I always look forward to a new year because it's opportunity, endless choices, moods, everything and anything. A new year gives hope to us all that we can improve and have a better year than the last, or continue to have a wonderful year that matches the greatness of the previous one. Or even the chance to make the new year even better than the fantastic last year. Endless possibilities.

My year was not so great in 2012. I had so many more downs than ups, too many. I cried more tears last year than I have any other year and I've lost loved ones in other years. My Lupus acted up way too much, when it wasn't acting up I was sick in general. I had moments that I wasn't too bad, but not enough. I was tired, so tired, all the time. Behind on work and lost in life. Lost in general.

In 2012 I made new friends, bonded closer with old friends, and drifted away from really great friends that I shouldn't have drifted away from. I finished a book-completely finished it-completed NaNo, and now have 3 WIPs in the works. I critiqued for over 10 people, read books over and over that I couldn't count toward my Goodreads goal because they're not published.

So much happiness and success was found in 2012. So many writers got agents and book deals-both even. It was the year of AQCers too. It was ridiculous (in a good way) how many success stories kept being posted. And not just AQCers though, so many writers were successful. Self-pubbers, Indie pubbed, Traditional, all had so much good news happening. I was YAY YAY YAYing left and right because not just getting signed, people were getting requests. Even if those requests were ultimately rejections, still awesome in general.

And I failed-over and over. But don't get all no don't say that! I'm okay with it. I know I struggled, fell so far behind I couldn't begin to see where to catch up. I know that I let people down who were expecting me to be there for them, to critique for them or just help on little things. I know because I know I hit a funk so bad that it ruined my mojo. Took that mojo, balled it up, burnt it, crumbled it, swept it into a jar, and tossed it out into the ocean where a shark chomped it down...Yeah, the funk was that bad, almost worse really. I still haven't come out of it completely. I'm still behind on critiques and reading, and writing, but I'll get there.

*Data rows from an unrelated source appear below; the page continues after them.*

(** A message is packed into the shipment; oversized ones are dropped. *)
Definition fill (m : TMsg) (c : Crane) : Crane :=
  let newSegment := MData (PackMsg m) in
  let l := (loader c) <| lpc := LTop |> in
  if maxSegmentLength <? Z.of_nat (length newSegment) then emit (EOversized m) (setLoader l c)
  else emit (ELoaded m) (setLoader (l <| shipment ::= fun d => d ++ newSegment |> <| loadingTimer := true |>) c).
Definition loaderStops (err : option TErr) (c : Crane) : Crane := Stop err (setLoader ((loader c) <| lpc := LStopped |>) c).

(** The head of the loop that fills a shipment; then, with nothing from the controller,
    waiting for any message or the timer. *)
Definition loaderTop (c : Crane) : option Crane :=
  match lpc (loader c), controllerMsgs c with
  | LTop, m :: rest =>
      if Z.of_nat (length (shipment (loader c))) <? targetLoadSize c then Some (fill m (c <| controllerMsgs := rest |>))
      else Some (setLoader ((loader c) <| lpc := LSending |>) c)
  | LTop, [] =>
      if Z.of_nat (length (shipment (loader c))) <? targetLoadSize c
      then if ctxDone c then None else Some (setLoader ((loader c) <| lpc := LWait |>) c)
      else Some (setLoader ((loader c) <| lpc := LSending |>) c)
  | _, _ => None
  end.
Inductive LoaderWait := LController | LTerminal | LTimer.
Definition loaderWait (w : LoaderWait) (c : Crane) : option Crane :=
  match lpc (loader c), w with
  | LWait, LController => match controllerMsgs c with m :: rest => Some (fill m (c <| controllerMsgs := rest |>)) | [] => None end
  | LWait, LTerminal => match terminalMsgs c with m :: rest => Some (fill m (c <| terminalMsgs := rest |>)) | [] => None end
  | LWait, LTimer => if loadingTimer (loader c) then Some (setLoader ((loader c) <| lpc := LSending |>) c) else None
  | _, _ => None
  end.
Definition loaderDone (c : Crane) : option Crane :=
  match lpc (loader c) with
  | LTop => if ctxDone c && (Z.of_nat (length (shipment (loader c))) <? targetLoadSize c) then Some (loaderStops None c) else None
  | LWait => if ctxDone c then Some (loaderStops None c) else None
  | _ => None
  end.
(** One shipment is sent, with the given results of writing to the connection; also the
    bytes written.  What is left of a split
    shipment is sent on at once if it is large enough, and waits for more if not. *)
Definition loaderShip (rnd : bytes) (writes : list (option nat)) (c : Crane) : option (Crane * bytes) :=
  match lpc (loader c) with
  | LSending =>
      let d := shipment (loader c) in
      let target := Z.to_nat (targetLoadSize c) in
      let '(now, rest) := if targetLoadSize c <? Z.of_nat (length d) then (take target d, Some (drop target d)) else (d, None) in
      match load rnd now c with
      | None => Some (loaderStops (Some ErrShipSunk) c, [])
      | Some (ready, c) =>
          '(sh, written, _, err) ← Ship.Load writes (ship c) ready;
          let c := c <| ship := sh |> in
          if err : bool then Some (loaderStops (Some ErrShipSunk) c, written) else
          let l := match rest with
                   | Some p => if Z.of_nat (length p) <? targetLoadSize c then mkLoader LTop p true else mkLoader LSending p false
                   | None => mkLoader LTop [] false
                   end in
          Some (setLoader l c, written)
      end
  | _ => None
  end.

(** ** Unloading *)
Definition unloaderStops (err : option TErr) (c : Crane) : Crane := Stop err (c <| unloader := UStopped |>).

(** The length of a shipment is in its first two bytes; the second may be its first. *)
Definition parseHead (buf : bytes) (c : Crane) : Crane :=
  match Unpack64 buf with
  | None => unloaderStops (Some ErrMalformedData) c
  | Some (containerLen, n) =>
      if (containerLen <=? 0) || (maxUnloadSize <? containerLen) then unloaderStops (Some ErrMalformedData) c else
      let leftovers := drop n buf in
      if Z.of_nat (length leftovers) =? containerLen then c <| unloader := USubmit leftovers |>
      else c <| unloader := UBody (Z.to_nat containerLen) (length leftovers) leftovers |>
  end.
Definition traffic (n : nat) (c : Crane) : Crane := c <| netState ::= report (Z.of_nat n) true |>.
(** One call of [UnloadTo] that gives up to [n] bytes, and what is done when the buffer is full. *)
Definition unloadRead (n : nat) (c : Crane) : option Crane :=
  let read want :=
    let n := Nat.min n want in
    let '(sh, b) := Ship.UnloadTo (ship c) want (take n (incoming c)) in
    (b, c <| ship := sh |> <| incoming := if Ship.initial (ship c) then incoming c else drop n (incoming c) |>) in
  match unloader c with
  | UHead buf =>
      let '(b, c) := read (2 - length buf)%nat in
      let buf := buf ++ b in
      Some (if (length buf =? 2)%nat then parseHead buf (traffic 2 c) else c <| unloader := UHead buf |>)
  | UBody len had buf =>
      let '(b, c) := read (len - length buf)%nat in
      let buf := buf ++ b in
      Some (if (length buf =? len)%nat then traffic (len - had)%nat c <| unloader := USubmit buf |> else c <| unloader := UBody len had buf |>)
  | _ => None
  end.
(** Reading fails, at the end of the stream or otherwise; or the crane is done. *)
Definition unloadFails (eof : bool) (c : Crane) : option Crane :=
  match unloader c with
  | UHead _ => Some (unloaderStops (Some (if eof then ErrStopping else ErrInternalError)) c)
  | UBody _ _ _ => Some (unloaderStops (Some ErrInternalError) c)
  | _ => None
  end.
Definition unloaderDone (c : Crane) : option Crane :=
  match unloader c with USubmit _ => if ctxDone c then Some (unloaderStops None c) else None | _ => None end.

(** ** Handling *)
Definition handlerStops (err : option TErr) (c : Crane) : Crane := Stop err (c <| handler ::= fun h => h <| hStopped := true |> |>).

(** A segment goes to its terminal, makes a new one, or ends one. *)
Definition dispatch (id msgType : Z) (segment : bytes) (c : Crane) : Crane :=
  if msgType =? MsgTypeInit then establishTerminal id segment c
  else if (msgType =? MsgTypeData) || (msgType =? MsgTypePriorityData) then
    match terminals c !! id with
    | Some ref =>
        let m := mkTMsg id msgType segment (msgType =? MsgTypePriorityData) in
        let c' := emit (EDelivered ref m) c in
        match DeliverTo (events c) ref m with
        | Some err => go (WAbandon id (Wrap (Some err))) c'
        | None => c'
        end
    | None => c
    end
  else go (WAbandon id (Some (default (AsExternal ErrUnknownError) (ParseExternalError segment)))) c.

(** What the next bytes of a shipment are. *)
Inductive Segment :=
| SegPartial (length : Z) (rest : bytes)       (* more data is needed *)
| SegPadding
| SegMalformed
| SegData (segment rest : bytes).
Definition takeSegment (len : Z) (d : bytes) : Segment :=
  if u32 (Z.of_nat (length d)) <? len then SegPartial len d
  else match GetAsContainer (Z.to_nat len) d with Some (seg, rest) => SegData seg rest | None => SegMalformed end.
Definition nextSegment (len : Z) (d : bytes) : Segment :=
  if negb (len =? 0) then takeSegment len d else
  match GetNextN32 d with
  | inr ErrBufTooSmall => SegPartial 0 d
  | inr ErrVarint => SegMalformed
  | inl (len, rest) =>
      if len =? 0 then SegPadding
      else if maxSegmentLength <? len then SegMalformed
      else takeSegment len rest
  end.

Definition setHandler (partial : option bytes) (len : Z) (c : Crane) : Crane :=
  c <| handler := mkHandler partial len (hStopped (handler c)) |>.
(** All segments of a decrypted shipment; what is left of the last one is kept.  [None] if
    there is too little fuel. *)
Fixpoint handleShipment (fuel : nat) (d : bytes) (c : Crane) : option Crane :=
  match d with
  | [] => Some c
  | _ =>
      match fuel with
      | O => None
      | S fuel =>
          let d := default [] (partialShipment (handler c)) ++ d in
          match nextSegment (segmentLength (handler c)) d with
          | SegPartial len rest => Some (setHandler (Some rest) len c)
          | SegPadding => Some (setHandler None 0 c)
          | SegMalformed => Some (handlerStops (Some ErrMalformedData) (setHandler None 0 c))
          | SegData segment rest =>
              let c := setHandler None 0 c in
              match ParseIDType segment with
              | None => Some (handlerStops (Some ErrMalformedData) c)
              | Some (id, msgType, data) => handleShipment fuel rest (dispatch id msgType data (emit (ESegment id msgType data) c))
              end
          end
      end
  end.
Definition handleUnloaded (c : Crane) : option Crane :=
  match unloader c with
  | USubmit enc =>
      if hStopped (handler c) then None else
      let c := c <| unloader := UHead [] |> in
      match decrypt enc c with
      | None => Some (handlerStops (Some ErrIntegrity) c)
      | Some (d, c) => handleShipment (S (length (default [] (partialShipment (handler c)) ++ d))) d c
      end
  | _ => None
  end.
Definition handlerDone (c : Crane) : option Crane :=
  if ctxDone c && negb (hStopped (handler c)) then Some (handlerStops None c) else None.

(** ** Steps *)
Inductive CraneAction :=
| ASendMsg (m : TMsg) | ASendController (m : TMsg) | AArrive (b : bytes)
| ALoaderTop | ALoaderWait (w : LoaderWait) | ALoaderDone | AShip (rnd : bytes) (writes : list (option nat))
| AUnload (n : nat) | AUnloadFails (eof : bool) | AUnloaderDone | AHandle | AHandlerDone
| AWorker (i : nat) | AEstablish (initData : bytes) | AAbandon (id : Z) (err : option TErr) | AStop (err : option TErr)
| AMark (now : Z) | AAbort | ARequestStop.

Definition runWorker (w : CWorker) (c : Crane) : option Crane :=
  match w with
  | WAbandon id err => Some (AbandonTerminal id err c)
  | WSendMsg m => Send m c
  | WRetire => Some (Stop None c)
  | WFinishStop => Some (finishStop c)
  end.

(** The crane afterwards and what goes over the ship. *)
Definition craneStep (a : CraneAction) (c : Crane) : option (Crane * bytes) :=
  let quiet o := c' ← o; Some (c' : Crane, [] : bytes) in
  match a with
  | ASendMsg m => quiet (Send m c)
  | ASendController m => quiet (sendImportantTerminalMsg m c)
  | AArrive b => quiet (Some (c <| incoming ::= fun l => l ++ b |>))
  | ALoaderTop => quiet (loaderTop c)
  | ALoaderWait w => quiet (loaderWait w c)
  | ALoaderDone => quiet (loaderDone c)
  | AShip rnd writes => loaderShip rnd writes c
  | AUnload n => quiet (unloadRead n c)
  | AUnloadFails eof => quiet (unloadFails eof c)
  | AUnloaderDone => quiet (unloaderDone c)
  | AHandle => quiet (handleUnloaded c)
  | AHandlerDone => quiet (handlerDone c)
  | AWorker i => quiet (w ← workers c !! i; runWorker w (c <| workers ::= delete i |>))
  | AEstablish initData => quiet ('(id, c) ← getNextTerminalID c; EstablishNewTerminal id initData c)
  | AAbandon id err => quiet (Some (AbandonTerminal id err c))
  | AStop err => quiet (Some (Stop err c))
  | AMark now => quiet (Some (MarkStopping now c).2)
  | AAbort => quiet (Some (AbortStopping c).2)
  | ARequestStop => quiet (Some (MarkStoppingRequested c))
  end.
End crane.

That's my resolution for the year-get back on point. I plan to get my head in the game and stay focused. My blog is neglected, my WIPs are neglected, my critique partners and group is neglected, I've got a doc that should have a query letter typed on it, and there is a book list a mile long waiting for me.

So, do you have a resolution(s) for 2013? Are you the kind of person who usually makes resolutions? Are you glad to see 2012 go and 2013 roll on in? (I am!)